SAS Data Integration Studio, DataFlux Data Management Studio, SAS/ACCESS, SAS Data Loader for Hadoop and others

Validation of Variables before Loading the Data

Reply
Occasional Contributor
Posts: 7

Validation of Variables before Loading the Data

Hi All,

 

Great to have this community! Thanks for having me here!

 

Could you please help me how I can code the following steps below:

Note: Source data are csv files that have at least 300+ columns and being dumped daily in a file location. 

 

 

1. As a first step, I will be creating a data definition table which has the information of the csv's (source file) variables. I will use this file as a reference for validation.

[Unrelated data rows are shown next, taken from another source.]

(* ===== verification/ApiClaims.v ===== *)
(** * The public API is correct

    The abstract database of [DbSpec] as the clients of the public API see it:
    with arrays of their own, batches that are filled call by call, and
    iterators whose current entry can be read. *)

From S2P Require Import Float64 Bloom BlockCache Wal MemTableClaims.
From S2P Require Export DbBatch DbClaims ApiClients.

(** ** What the API promises *)

Record aclient := mkAclient {
  k_arrays : list bytes;
  k_batches : list (list batch_op * bool);   (** with whether it was closed *)
  k_current : list (bytes * bytes);          (** the current entry of every iterator *)
  k_db : astate;
}.

(** The event a call of the database is. *)
Definition event_of (c : client_call) (arrays : list bytes) (batches : list (list batch_op * bool)) : option event :=
  match c with
  | CGet key => Some (EGet key)
  | CPut e key value => Some (EPut e key (arg_bytes arrays value))
  | CDelete e key => Some (EDelete e key)
  | CBatchCommit e i sync =>
      match batches !! i with
      | Some (ops, false) => Some (EBatch e ops sync)
      | _ => None
      end
  | CNewSnapshot => Some ESnapshot
  | CSnapshotGet i key => Some (ESnapshotGet i key)
  | CSnapshotIterator i o => Some (ESnapshotIterator i o)
  | CSnapshotScan i prefix => Some (ESnapshotScan i prefix)
  | CSnapshotClose i => Some (ESnapshotClose i)
  | CNewIterator o => Some (EIterator o)
  | CScanPrefix prefix => Some (EScanPrefix prefix)
  | CNext i => Some (ENext i)
  | CIteratorClose i => Some (EIteratorClose i)
  | CCompact e => Some (ECompact e)
  | CClose => Some ECloser
  | CFlusher e => Some (EFlusher e)
  | CCompactor es => Some (ECompactor es)
  | _ => None
  end.

(** The client has the handle it calls. *)
Definition has_handle (c : client_call) (k : aclient) : bool :=
  match c with
  | CBatchPut i _ _ | CBatchDelete i _ | CBatchCommit _ i _ | CBatchCancel i => (i <? length (k_batches k))%nat
  | CSnapshotGet i _ | CSnapshotIterator i _ | CSnapshotScan i _ | CSequence i | CSnapshotClose i =>
      (i <? length (a_snapshots (k_db k)))%nat
  | CNext i | CKey i | CValue i | CErr i | CIteratorClose i => (i <? length (a_iterators (k_db k)))%nat
  | _ => true
  end.

Section promises.
Context (lim : LimitsOptions).

(** The current entries after an event. *)
Definition current_after (ev : event) (out : DbSystem.output) (current : list (bytes * bytes)) : list (bytes * bytes) :=
  match ev, out with
  | ENext i, ONext (Ok (Some kv)) => <[i := kv]> current
  | _, OIterator (Ok _) => current ++ [([], [])]
  | _, _ => current
  end.

(** The batches after an event: one that was committed is closed. *)
Definition batches_after (c : client_call) (out : DbSystem.output) (batches : list (list batch_op * bool)) : list (list batch_op * bool) :=
  match c, out with
  | CBatchCommit _ i _, ODone (Ok _) => alter (fun b => (b.1, true)) i batches
  | _, _ => batches
  end.

(** The answer to a call, and the arrays of the client after it.  Whether an
    explicit compaction fails is open. *)
Definition answers (c : client_call) (out : DbSystem.output) (arrays : list bytes) (x : answer) (arrays' : list bytes) : Prop :=
  match c with
  | CCompact _ => exists r, x = ADone r /\ arrays' = arrays
  | _ => told out arrays = (x, arrays')
  end.

(** An operation is added to a batch, unless a limit forbids it. *)
Definition adds (i : nat) (op : batch_op) (k : aclient) (x : answer) (k' : aclient) : Prop :=
  match k_batches k !! i with
  | None => False
  | Some (ops, true) => x = ADone (Err ErrBatchClosed) /\ k' = k
  | Some (ops, false) =>
      match check_ops lim 0 0 (ops ++ [op]) with
      | Some err => x = ADone (Err err) /\ k' = k
      | None => x = ADone (Ok tt) /\ k' = mkAclient (k_arrays k) (<[i := (ops ++ [op], false)]> (k_batches k)) (k_current k) (k_db k)
      end
  end.

(** A call that is no event of the database. *)
Definition locally (c : client_call) (k : aclient) (x : answer) (k' : aclient) : Prop :=
  match c with
  | CMake bs => x = ANothing /\ k' = mkAclient (k_arrays k ++ [bs]) (k_batches k) (k_current k) (k_db k)
  | CStore i j b =>
      x = ANothing /\ k' = mkAclient (alter (fun bs => <[j := b]> bs) i (k_arrays k)) (k_batches k) (k_current k) (k_db k)
  | CNewBatch =>
      x = AHandle (Ok (length (k_batches k))) /\ k' = mkAclient (k_arrays k) (k_batches k ++ [([], false)]) (k_current k) (k_db k)
  | CBatchPut i key value => adds i (mkOp key (arg_bytes (k_arrays k) value) false) k x k'
  | CBatchDelete i key => adds i (mkOp key [] true) k x k'
  | CBatchCommit _ _ _ => x = ADone (Err ErrBatchClosed) /\ k' = k
  | CBatchCancel i =>
      x = ADone (Ok tt) /\ k' = mkAclient (k_arrays k) (alter (fun b => (b.1, true)) i (k_batches k)) (k_current k) (k_db k)
  | CSequence i => (exists n, x = ASequence n) /\ k' = k
  | CKey i => exists kv, k_current k !! i = Some kv /\ x = AKey kv.1 /\ k' = k
  | CValue i =>
      exists kv arrays, k_current k !! i = Some kv /\ deliver (Ok kv.2) (k_arrays k) = (x, arrays) /\
        k' = mkAclient arrays (k_batches k) (k_current k) (k_db k)
  | CErr i => x = AErr None /\ k' = k
  | _ => False
  end.

Definition promised (c : client_call) (k : aclient) (x : answer) (k' : aclient) : Prop :=
  if has_handle c k then
    match event_of c (k_arrays k) (k_batches k) with
    | Some ev =>
        exists out arrays a, allowed lim ev (k_db k) out a /\ answers c out (k_arrays k) x arrays /\
          k' = mkAclient arrays (batches_after c out (k_batches k)) (current_after ev out (k_current k)) a
    | None => locally c k x k'
    end
  else x = ANothing /\ k' = k.

Inductive promised_run : list client_call -> aclient -> list answer -> aclient -> Prop :=
| promised_nil k : promised_run [] k [] k
| promised_cons c cs k x k1 xs k2 :
    promised c k x k1 -> promised_run cs k1 xs k2 -> promised_run (c :: cs) k (x :: xs) k2.

End promises.

(** ** The representation *)

(** Adding to a batch, by what it holds. *)
Lemma check_ops_app lim i size ops ops' :
  check_ops lim i size (ops ++ ops') =
    match check_ops lim i size ops with
    | Some err => Some err
    | None => check_ops lim (i + len ops) (size + total_size ops) ops'
    end.
Proof.
  revert i size. induction ops as [|op ops IH]; intros i size; cbn [app check_ops total_size foldr].
  - change (len []) with 0. by rewrite !Z.add_0_r.
  - destruct (too_large lim (op_Key op)); [done |]. destruct (if op_Deleted op then None else _); [done |].
    destruct (_ >=? _); [done |]. destruct (_ >? _); [done |]. rewrite IH, len_cons.
    unfold total_size. by rewrite !Z.add_assoc.
Qed.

This file will have the field name, field format, field length, description, etc.

2. Read the first line of the CSV file to check and validate the column names vs. the data definition I created on step 1. If the variables are validated and correct, procede to the input statement, else if not, have an error note stating the variable(s) are not wrongly defined.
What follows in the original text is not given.